Cernan called for Schmitt to look at their home planet, an iridescence of life in a sea of darkness: “Just look up there!”
“Ah,” drawled Schmitt, feigning disgust. “You seen one Earth, you’ve seen ’em all!”
Moving briskly, they set up the U.S. flag. Next was the Apollo Lunar Surface Experiments Package (ALSEP), a station of instruments used to explore the Moon’s environment and interior. They then bored holes into the lunar surface for a heat-flow study, which was physically strenuous work that left Cernan’s fingers bruised and bloodied.
The next morning, having awakened to Wagner’s Ride of the Valkyries, courtesy of Mission Control, the astronauts hopped down Challenger’s ladder for the second moonwalk. A broken fender on one of the LRV’s wheels — which had earlier sprayed rooster-tails of dust over the astronauts — was fixed with clamps and four maps taped together. Cernan and Schmitt headed for the South Massif, sampling boulders and inspecting craters Lara, Camelot, and trough-like Nansen, the latter of which reminded Schmitt of Alpine valleys on Earth.
But it was the 360-foot-wide (110-meter) Shorty Crater that yielded Apollo 17’s biggest surprise. Dark-rimmed with blocky interior walls, Shorty’s ubiquitous grayness was broken by the merest hint of orange. Schmitt thought his eyes were tricking him, but he was indeed seeing orange soil, a tantalizing hint of ancient volcanism. Cernan took a core sample, which turned out to be red along part of its length, before fading to purplish-black. Today, the Shorty soil is thought to have derived from rapidly cooled molten rock.
Leaving the Moon for the next 50 years
Cernan and Schmitt’s final moonwalk took in Sherlock Crater, swung past Turning Point Rock, then headed over the lower flanks of the North Massif. They completed one last sampling stop at the Sculptured Hills. But with oxygen supplies dwindling, the clock was forever their enemy on the Moon.
The ‘lastness’ of Apollo 17 was readily apparent to Cernan as he took his final steps on the surface. “America’s challenge of today has forged man’s destiny of tomorrow,” he said before climbing up Challenger’s ladder. “And as we leave the Moon at Taurus-Littrow, we leave as we came, and God-willing, as we shall return: with peace and hope for all mankind.”
A few hours later, Challenger headed back to lunar orbit to dock with America. An excited Evans had spent three solo days running the Scientific Instrument Bay (SIMBay) of cameras and sensors on America. The work proved so exhausting that one morning he overslept by an hour, despite Mission Control’s continued efforts to wake him. Evans also set a record for the longest time (147 hours) spent circling the Moon.
After 75 lunar orbits, Apollo 17 headed back to Earth. On the homeward-bound journey, Evans performed a 65-minute spacewalk to retrieve SIMBay film cassettes. His excitement was readily apparent in his first words as a spacewalker: “Hot diggety dog!”

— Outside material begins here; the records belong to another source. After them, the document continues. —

Lemma filter_disjoint {A : Type} (p q : A -> bool) (l : list A) :
  (forall x, p x = true -> q x = false) ->
  List.filter q (List.filter p l) = [].
Proof.
  intros H. induction l as [|x l IH]; simpl; [done|].
  destruct (p x) eqn:E; simpl; [|done]. by rewrite (H x E).
Qed.

Lemma filter_split_perm {A : Type} (p : A -> bool) (l : list A) :
  List.filter (fun x => negb (p x)) l ++ List.filter p l ≡ₚ l.
Proof.
  induction l as [|x l IH]; simpl; [done|].
  destruct (p x); simpl.
  - rewrite <- Permutation_middle. by constructor.
  - by constructor.
Qed.

(** X11: the list the dashboard shows.  Under every filter, and
    whatever the clock reads, it is a rearrangement of the tasks the
    filter lets through, none lost and none twice: the pending ones
    first, the completed ones after them in their stored order.  When
    the clock stands still and the score of every task is a number, the
    pending ones are by non-increasing score. *)
Theorem sorted_shows_every_task (clock : Clock) (now : Z) (f : string)
    (tasks : list Task) :
  sorted clock f tasks ≡ₚ filtered f tasks /\
  (exists ranked done : list Task,
     sorted clock f tasks = ranked ++ done /\
     Forall (fun t => completed t = false) ranked /\
     Forall (fun t => completed t = true) done /\
     done = List.filter (fun t => completed t) (filtered f tasks)) /\
  (Forall (fun t => JS.isNaN (AIEngine.score now t) = false) tasks ->
   exists ranked : list Task,
     sorted now f tasks
     = ranked ++ List.filter (fun t => completed t) (filtered f tasks) /\
     StronglySorted
       (fun a b => JS.le (AIEngine.score now b) (AIEngine.score now a) = true)
       ranked).
Proof.
  unfold sorted. split; [|split].
  - rewrite RankingFacts.suggestOrder_perm. apply filter_split_perm.
  - eexists _, _. split; [reflexivity|].
    split.
    { rewrite Forall_forall. intros t.
      rewrite RankingFacts.suggestOrder_perm, list_elem_of_In, filter_In.
      intros [_ Hc]. by apply negb_true_iff. }
    split; [|done].
    rewrite Forall_forall. intros t.
    rewrite list_elem_of_In, filter_In. by intros [_ Hc].
  - intros Hn. eexists. split; [reflexivity|].
    apply RankingFacts.suggestOrder_sorted.
    rewrite Forall_forall in *. intros t Ht%list_elem_of_In.
    apply filter_In in Ht as [Ht _]. apply filter_In in Ht as [Ht _].
    by apply Hn, list_elem_of_In.
Qed.

(** X12: the three views.  [active] shows the ranking of the AI page,
    [done] the completed tasks in their stored order, and any other
    filter every task; a task is in exactly one of [active] and [done],
    so the two views together have as many rows as the third. *)
Theorem sorted_views (now : Z) (f : string) (tasks : list Task) :
  sorted now "active" tasks = suggested now tasks /\
  sorted now "done" tasks = List.filter (fun t => completed t) tasks /\
  (f <> "active" -> f <> "done" ->
   sorted now f tasks ≡ₚ tasks /\
   sorted now f tasks = sorted now "active" tasks ++ sorted now "done" tasks) /\
  (length (sorted now "active" tasks) + length (sorted now "done" tasks)
   = length tasks)%nat.
Proof.
  assert (Ha : sorted now "active" tasks = suggested now tasks).
  { unfold sorted, suggested. rewrite filtered_active. unfold pending.
    rewrite filter_idem.
    rewrite (filter_disjoint (fun t => negb (completed t)) (fun t => completed t));
      [apply app_nil_r|].
    intros t. by destruct (completed t). }
  assert (Hd : sorted now "done" tasks = List.filter (fun t => completed t) tasks).
  { unfold sorted. change (filtered "done" tasks)
      with (List.filter (fun t => completed t) tasks).
    rewrite filter_idem.
    rewrite (filter_disjoint (fun t => completed t) (fun t => negb (completed t)));
      [done|].
    intros t. by destruct (completed t). }
  split; [done|]. split; [done|]. split.
  - intros Hna Hnd. rewrite Ha, Hd. unfold sorted.
    rewrite (filtered_other f tasks Hna Hnd).
    split; [|done].
    rewrite RankingFacts.suggestOrder_perm. apply filter_split_perm.
  - rewrite Ha, Hd. unfold suggested.
    rewrite (Permutation_length (RankingFacts.suggestOrder_perm now _)).
    unfold pending.
    rewrite <- (filter_length (fun t => completed t) tasks). lia.
Qed.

Three days later, America splashed down in the Pacific Ocean, close to the recovery ship, Ticonderoga, wrapping up what would be the 20th century’s last human visit to the Moon.
For five decades, Taurus-Littrow, peppered with boot prints and LRV tire-tracks, and littered with remnants of a fleeting, long-ago human presence, remains the most recent human outpost on the Moon. Cernan and Evans are now gone. But the shared hope of Apollo 17 that we will someday return to this enticing gray-tan world has drawn inexorably nearer.